In the last decade, many studies have used automated processes to analyze magnetic resonance imaging (MRI) data such as cortical thickness, which is one indicator of neuronal health. Due to the convenience of image processing software (e.g., FreeSurfer), standard practice is to rely on automated results without performing visual inspection of intermediate processing.

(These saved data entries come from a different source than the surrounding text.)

(** ** Multiplication *)

(** One row: [C := C + J * y], digit by digit, at the position after [A].  The
    row is followed by a zero digit, which receives the final carry. *)
Lemma wp_mul_row m i j k A C rest W J (y : Z) (kdig jlen idig : Z)
    (Q : Z * Z * Z * Z -> blocks -> Prop) :
  i <> j -> i <> k -> is_Some (m !! i) ->
  holds m j J -> Forall is_dig J -> Forall is_dig C -> length C = length J ->
  jlen = Z.of_nat (length J) -> idig = Z.of_nat (length A) -> W = A ++ C ++ rest ->
  is_dig y -> mem_get m k kdig = Some y ->
  (forall outs c, length outs = length J -> Forall is_dig outs -> is_dig c ->
     dval outs + c * bpow (length J) = dval C + dval J * y ->
     Q (0, Z.of_nat (length A + length J), jlen, c) (<[i := A ++ outs ++ rest]> m)) ->
  wp (for_ (Z.to_nat jlen + 1) (fun '(jl, _, _, _) => jl >? 0)
       (fun '(jl, id, jd, carry) =>
          w ← load i id; x ← load j jd; y ← load k kdig;
          let carry := u32 (carry + u32 (w + u32 (x * y))) in
          _ ← store i id (Z.land carry DIG_MASK);
          mret (jl - 1, id + 1, jd + 1, Z.shiftr carry DIG_SIZE))
       (jlen, idig, 0, 0)) (<[i := W]> m) Q.
Proof.
  intros Hij Hik Hi Hj DJ DC HlC -> -> -> Dy Hy HQ. unfold is_dig in Dy.
  apply (wp_for (fun '(jl, id, jd, c) m' => exists outs C', m' = <[i := A ++ outs ++ C' ++ rest]> m /\
      C' = drop (length outs) C /\ (length outs <= length J)%nat /\
      jl = Z.of_nat (length J - length outs) /\
      id = Z.of_nat (length A + length outs) /\ jd = Z.of_nat (length outs) /\
      Forall is_dig outs /\ 0 <= c < 65536 /\
      dval outs + c * bpow (length outs) =
        dval (take (length outs) C) + dval (take (length outs) J) * y)
      (fun '(jl, _, _, _) => Z.to_nat jl)).
  - exists [], C. rewrite !take_0, drop_0. cbn [length app]. rewrite Nat.sub_0_r, Nat.add_0_r, bpow_0.
    repeat split; try lia; done.
  - lia.
  - intros [[[jl id] jd] c] m' (outs & C' & -> & -> & Hlen & -> & -> & -> & HD & Hc & Hv) Hgt. to_prop.
    destruct (lookup_lt_is_Some_2 C (length outs) ltac:(lia)) as [w Hw].
    pose proof (Forall_lookup_dig _ _ _ DC Hw). rewrite (drop_S C w) by done.
    apply wp_bind, (wp_load_split _ _ (A ++ outs) w (drop (S (length outs)) C ++ rest)).
    { rewrite lookup_insert_eq. by rewrite <-app_assoc. }
    { by rewrite length_app. }
    apply wp_bind, (wp_load_insert_ne _ _ _ _ J); [done|done|lia|]. intros x Hx.
    pose proof (Forall_lookup_dig _ _ _ DJ Hx).
    apply wp_bind, (wp_load _ _ _ y).
    { unfold mem_get in *. by rewrite lookup_insert_ne. }
    cbv zeta. assert (0 <= x * y <= 65535 * 65535) by nia.
    rewrite (u32_small (x * y)), u32_add_u32, u32_small, dig_mask, dig_shr by lia.
    apply wp_bind, (wp_store_split _ _ (A ++ outs) w (drop (S (length outs)) C ++ rest)).
    { rewrite lookup_insert_eq. by rewrite <-app_assoc. }
    { by rewrite length_app. }
    apply wp_ret. split; [|lia]. rewrite insert_insert_eq.
    eexists (outs ++ [_]), (drop (S (length outs)) C). rewrite !length_app. cbn [length].
    rewrite Nat.add_1_r. split; [by rewrite <-!app_assoc|]. repeat split; try lia.
    + by apply Forall_app_2, Forall_singleton.
    + apply Z.div_pos; lia.
    + apply Z.div_lt_upper_bound; lia.
    + rewrite dval_snoc, (dval_take_S _ _ _ Hx), (dval_take_S _ _ _ Hw), bpow_S.
      pose proof (carry_step (bpow (length outs)) (c + (w + x * y))). lia.
  - intros [[[jl id] jd] c] m' (outs & C' & -> & -> & Hlen & -> & -> & -> & HD & Hc & Hv) Hle. to_prop.
    assert (length outs = length J) as Hl by lia. rewrite Hl, Nat.sub_diag.
    rewrite (drop_ge C) by lia. cbn [app]. rewrite Hl in Hv.
    rewrite !take_ge in Hv by lia. by apply HQ.
Qed.
(** Division proper, for a numerator larger than the denominator. *)
Lemma wp_mpn_div_large m num den quo N D d s (Q : Z * Z -> blocks -> Prop) :
  holds m num N -> holds m den (D ++ [d]) -> Forall is_dig N -> Forall is_dig (D ++ [d]) ->
  d <> 0 -> (length D < length N)%nat -> 0 <= s <= 15 -> norm_ok (D ++ [d]) s ->
  num <> den -> num <> quo -> den <> quo -> room m num (S (length N)) -> room m quo (length N) ->
  (forall m' R Qs, div_result m m' num quo N (D ++ [d]) R Qs ->
     Q (Z.of_nat (length R), Z.of_nat (length Qs)) m') ->
  wp (_ ← store num (Z.of_nat (length N)) 0;
      _ ← mpn_div_shift_num num (Z.of_nat (length N) + 1) s;
      lead ← mpn_div_lead den (Z.of_nat (length (D ++ [d]))) s;
      '(num_len, _, _) ← for_ (Z.to_nat (Z.of_nat (length N) + 1) + 1)
        (fun '(num_len, _, _) => num_len >? Z.of_nat (length (D ++ [d])))
        (fun '(num_len, num_dig, quo_dig) =>
           _ ← mpn_div_digit num den quo (Z.of_nat (length (D ++ [d]))) s lead num_dig quo_dig;
           mret (num_len - 1, num_dig - 1, quo_dig - 1))
        (Z.of_nat (length N) + 1, Z.of_nat (length N) + 1 - 1,
         Z.of_nat (length N) + 1 - Z.of_nat (length (D ++ [d])) - 1);
      _ ← mpn_div_unshift num num_len s;
      quo_len ← mpn_div_strip quo (Z.of_nat (length N) + 1 - Z.of_nat (length (D ++ [d])));
      num_len ← mpn_div_strip num num_len;
      mret (num_len, quo_len)) m Q.
Proof.
  intros Hn Hd DN DD Hd0 HlN Hs Hnorm Hnd Hnq Hdq Hrn Hrq HQ.
  set (E := dval (D ++ [d]) * 2 ^ s) in *. assert (D ++ [d] <> []) as Hne by by destruct D.
  assert (length (D ++ [d]) = S (length D)) as HlD by (rewrite length_app; cbn; lia).
  destruct Hn as [rn Hn]. pose proof Hn as Hn'. destruct Hrn as (ln & Hln & Hrn).
  rewrite Hn in Hln. simplify_eq. rewrite length_app in Hrn.
  destruct rn as [|z rn]; [cbn in Hrn; lia|].
  apply wp_bind, (wp_store_split _ _ N z rn); [done|done|].
  assert (2 ^ s <= 2 ^ 15) as H2 by (apply Z.pow_le_mono_r; lia). assert (0 < 2 ^ s) as H2' by lia.
  pose proof (dval_bounds N DN) as BN. pose proof (bpow_pos (length N)) as HpN.
  assert (length (N ++ [0]) = S (length N)) as HlN0 by (rewrite length_app; cbn; lia).
  assert (dval (N ++ [0]) = dval N) as HvN by (rewrite dval_snoc; lia).
  replace (Z.of_nat (length N) + 1) with (Z.of_nat (length (N ++ [0]))) by lia.
  apply wp_bind, (wp_mpn_div_shift_num _ _ (N ++ [0])); [|by apply Forall_app_2, Forall_singleton|done| |].
  { exists rn. rewrite lookup_insert_eq. by rewrite <-app_assoc. }
  { rewrite HlN0, HvN, bpow_S. change (2 ^ 15) with 32768 in H2. nia. }
  intros X m1 HlX DX HvX (l0 & l1 & Hl0 & -> & Hl1 & rest & ->).
  rewrite lookup_insert_eq in Hl0. simplify_eq. rewrite insert_insert_eq.
  rewrite <-HlX. rewrite HlN0 in HlX.
  apply wp_bind, (wp_mpn_div_lead _ _ _ _ Hd DD Hnorm); [by rewrite lookup_insert_ne|done|].
  destruct Hrq as (lq & Hlq & Hrq). set (qn := (length N - length D)%nat).
  assert (exists A C, lq = A ++ C /\ length A = qn) as (A & C & -> & HlA).
  { exists (take qn lq), (drop qn lq). rewrite take_drop, length_take. split; [done|lia]. }
  replace (Z.of_nat (length X) - Z.of_nat (length (D ++ [d]))) with (Z.of_nat qn) by lia.
  assert (bpow (length D) <= dval (D ++ [d])) as HvD.
  { pose proof (dval_normal_lower D d DD Hd0). lia. }
  apply wp_bind, (wp_mpn_div_loop _ num den quo (D ++ [d]) s E X rest A C qn); try done; try lia.
  { destruct Hd as [r Hd]. exists r. by rewrite lookup_insert_ne. }
  { by rewrite lookup_insert_eq. } { by rewrite lookup_insert_ne. }
  { rewrite HvX, HvN. assert (bpow (length N) = bpow (length D) * bpow qn) as HB.
    { rewrite <-bpow_add. f_equal. lia. }
    pose proof (bpow_pos qn). assert (dval N < dval (D ++ [d]) * bpow qn) by nia. unfold E. nia. }
  intros R Qs H' x y DR HlR DQ HlQ HlH Hv Hlt.
  apply wp_bind, (wp_mpn_div_unshift _ _ R H'); [by rewrite lookup_insert_ne, lookup_insert_eq|done|done|].
  intros R1 HlR1 DR1 HvR1. rewrite (insert_insert_ne _ num quo), insert_insert_eq, insert_insert_eq by done.
  assert (dval R1 = dval N - dval Qs * dval (D ++ [d])) as HR1.
  { rewrite HvR1. rewrite HvX, HvN in Hv. unfold E in Hv.
    replace (dval R) with ((dval N - dval Qs * dval (D ++ [d])) * 2 ^ s) by lia.
    by rewrite Z.div_mul by lia. }
  replace qn with (length Qs) by done.
  apply wp_bind, wp_strip_loop; [done|lia|done|by eexists; rewrite lookup_insert_eq|lia|].
  intros Q1 zq -> HzQ NQ1. rewrite <-HlR1.
  apply wp_bind, wp_strip_loop; [done|lia|done| |lia|].
  { eexists. by rewrite lookup_insert_ne, lookup_insert_eq. }
  intros R2 zr -> HzR NR2. apply wp_ret. rewrite (dval_app Q1), HzQ in *.
  rewrite (dval_app R2), HzR in *.
  apply HQ. apply Forall_app in DR1 as [DR1 _]. apply Forall_app in DQ as [DQ _].
  split; [|split; [done|split; [done|split; [done|split; [done|]]]]].
  2:{ rewrite HvX, HvN in Hv. pose proof (dval_bounds R2 DR1). unfold E in *. nia. }
  exists (<[num := R2 ++ zr ++ H']> m). rewrite <-!app_assoc. rewrite !length_app in *. split.
  - eapply wrote_intro; [done|]. rewrite !length_app in *. cbn [length] in *. lia.
  - eapply wrote_intro; [by rewrite lookup_insert_ne|]. rewrite !length_app in *. lia.
Qed.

In this work, structural MRIs of 40 healthy controls who were scanned twice were used to determine the test–retest reliability of FreeSurfer-derived cortical measures in four groups of subjects—those 25 that passed visual inspection (approved), those 15 that failed visual inspection (disapproved), a combined group, and a subset of 10 subjects (Travel) whose test and retest scans occurred at different sites. Test–retest correlation (TRC), intraclass correlation coefficient (ICC), and percent difference (PD) were used to measure the reliability in the Destrieux and Desikan–Killiany (DK) atlases. In the approved subjects, reliability of cortical thickness/surface area/volume (DK atlas only) were: TRC (0.82/0.88/0.88), ICC (0.81/0.87/0.88), PD (0.86/1.19/1.39), which represent a significant improvement over these measures when disapproved subjects are included. Travel subjects’ results show that cortical thickness reliability is more sensitive to site differences than the cortical surface area and volume. To determine the effect of visual inspection on sample size required for studies of MRI-derived cortical thickness, the number of subjects required to show group differences was calculated. Significant differences observed across imaging sites, between visually approved/disapproved subjects, and across regions with different sizes suggest that these measures should be used with caution.